PROMPT ->
Your output should be the line with "intros Hk. unfold" and all following lines of the data below, through the end, repeated exactly.

INPUT DATA ->
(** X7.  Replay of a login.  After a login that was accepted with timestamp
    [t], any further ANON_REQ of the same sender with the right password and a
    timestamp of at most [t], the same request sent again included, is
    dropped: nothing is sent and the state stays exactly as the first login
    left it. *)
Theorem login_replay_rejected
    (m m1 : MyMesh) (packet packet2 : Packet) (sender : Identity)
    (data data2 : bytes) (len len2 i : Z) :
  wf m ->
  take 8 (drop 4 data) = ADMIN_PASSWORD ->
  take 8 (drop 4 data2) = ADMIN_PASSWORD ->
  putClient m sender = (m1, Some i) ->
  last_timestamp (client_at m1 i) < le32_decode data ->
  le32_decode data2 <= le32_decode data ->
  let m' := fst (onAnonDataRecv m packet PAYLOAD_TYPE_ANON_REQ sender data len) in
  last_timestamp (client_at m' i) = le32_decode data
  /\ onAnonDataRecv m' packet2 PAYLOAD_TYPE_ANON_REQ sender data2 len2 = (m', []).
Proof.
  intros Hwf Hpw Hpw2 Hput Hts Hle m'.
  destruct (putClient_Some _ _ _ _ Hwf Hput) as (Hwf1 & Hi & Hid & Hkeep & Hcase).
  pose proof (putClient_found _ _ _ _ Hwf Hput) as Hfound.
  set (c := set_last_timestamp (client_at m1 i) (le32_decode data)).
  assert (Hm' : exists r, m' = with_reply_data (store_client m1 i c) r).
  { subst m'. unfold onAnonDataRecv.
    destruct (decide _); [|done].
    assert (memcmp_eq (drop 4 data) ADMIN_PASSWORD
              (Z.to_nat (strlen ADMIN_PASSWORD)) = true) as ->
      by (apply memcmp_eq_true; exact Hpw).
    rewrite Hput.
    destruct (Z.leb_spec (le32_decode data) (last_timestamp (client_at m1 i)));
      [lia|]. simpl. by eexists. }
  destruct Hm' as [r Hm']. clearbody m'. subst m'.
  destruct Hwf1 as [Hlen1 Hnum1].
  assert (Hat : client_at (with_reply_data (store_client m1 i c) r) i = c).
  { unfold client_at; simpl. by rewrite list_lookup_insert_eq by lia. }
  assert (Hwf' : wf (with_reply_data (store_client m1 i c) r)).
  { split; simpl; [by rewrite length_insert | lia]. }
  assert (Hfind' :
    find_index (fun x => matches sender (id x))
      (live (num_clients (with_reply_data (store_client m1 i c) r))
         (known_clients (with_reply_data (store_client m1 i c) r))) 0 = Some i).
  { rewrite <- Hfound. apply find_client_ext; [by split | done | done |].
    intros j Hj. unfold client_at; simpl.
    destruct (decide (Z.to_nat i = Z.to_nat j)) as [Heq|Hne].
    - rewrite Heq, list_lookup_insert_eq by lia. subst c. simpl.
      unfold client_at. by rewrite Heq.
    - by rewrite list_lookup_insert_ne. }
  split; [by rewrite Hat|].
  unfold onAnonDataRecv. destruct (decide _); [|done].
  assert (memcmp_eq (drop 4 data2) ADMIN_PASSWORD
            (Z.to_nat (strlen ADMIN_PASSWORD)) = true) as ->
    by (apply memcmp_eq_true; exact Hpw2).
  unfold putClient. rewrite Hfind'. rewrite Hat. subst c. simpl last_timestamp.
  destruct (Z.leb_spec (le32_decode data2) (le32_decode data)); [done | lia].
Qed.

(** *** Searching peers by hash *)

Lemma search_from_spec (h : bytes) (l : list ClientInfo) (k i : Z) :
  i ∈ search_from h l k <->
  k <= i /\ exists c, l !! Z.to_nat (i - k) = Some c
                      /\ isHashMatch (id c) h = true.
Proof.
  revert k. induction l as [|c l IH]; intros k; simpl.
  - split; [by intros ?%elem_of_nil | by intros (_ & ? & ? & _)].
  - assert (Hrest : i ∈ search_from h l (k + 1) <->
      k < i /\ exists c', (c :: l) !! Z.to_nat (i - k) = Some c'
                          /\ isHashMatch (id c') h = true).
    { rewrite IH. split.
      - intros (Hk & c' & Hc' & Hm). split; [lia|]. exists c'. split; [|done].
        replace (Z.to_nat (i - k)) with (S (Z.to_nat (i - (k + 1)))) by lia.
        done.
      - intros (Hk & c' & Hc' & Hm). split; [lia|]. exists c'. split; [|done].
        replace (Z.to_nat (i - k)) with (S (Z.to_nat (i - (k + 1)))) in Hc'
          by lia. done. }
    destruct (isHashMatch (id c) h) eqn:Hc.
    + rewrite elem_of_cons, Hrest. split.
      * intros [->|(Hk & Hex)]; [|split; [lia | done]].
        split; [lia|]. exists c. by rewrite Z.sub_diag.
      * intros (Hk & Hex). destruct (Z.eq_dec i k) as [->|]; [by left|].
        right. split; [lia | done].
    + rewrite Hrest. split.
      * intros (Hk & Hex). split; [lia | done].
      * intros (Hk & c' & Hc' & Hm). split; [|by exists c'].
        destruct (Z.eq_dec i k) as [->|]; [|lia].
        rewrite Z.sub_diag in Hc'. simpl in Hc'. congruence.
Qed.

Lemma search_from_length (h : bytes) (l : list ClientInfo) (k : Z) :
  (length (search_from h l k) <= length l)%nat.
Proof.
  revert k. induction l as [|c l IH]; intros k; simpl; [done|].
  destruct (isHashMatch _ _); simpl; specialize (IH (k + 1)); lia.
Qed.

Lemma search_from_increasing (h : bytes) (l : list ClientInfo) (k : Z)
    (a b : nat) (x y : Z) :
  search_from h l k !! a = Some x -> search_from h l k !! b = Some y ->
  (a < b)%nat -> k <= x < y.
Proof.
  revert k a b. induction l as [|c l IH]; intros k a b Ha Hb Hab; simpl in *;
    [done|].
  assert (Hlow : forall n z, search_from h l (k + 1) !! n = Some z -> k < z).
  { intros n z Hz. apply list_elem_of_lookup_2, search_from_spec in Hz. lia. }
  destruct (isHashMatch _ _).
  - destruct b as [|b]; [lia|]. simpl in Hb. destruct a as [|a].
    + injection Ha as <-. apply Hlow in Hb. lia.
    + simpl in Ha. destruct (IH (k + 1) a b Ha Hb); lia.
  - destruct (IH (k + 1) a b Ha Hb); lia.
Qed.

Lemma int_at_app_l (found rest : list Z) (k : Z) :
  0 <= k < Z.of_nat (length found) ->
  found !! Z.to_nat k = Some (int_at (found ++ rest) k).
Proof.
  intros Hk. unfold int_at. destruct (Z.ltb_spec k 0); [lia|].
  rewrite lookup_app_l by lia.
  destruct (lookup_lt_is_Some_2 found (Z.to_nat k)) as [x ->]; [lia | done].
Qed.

YOUR RESPONSE ->
  intros Hk. unfold int_at. destruct (Z.ltb_spec k 0); [lia|].
  rewrite lookup_app_l by lia.
  destruct (lookup_lt_is_Some_2 found (Z.to_nat k)) as [x ->]; [lia | done].
Qed.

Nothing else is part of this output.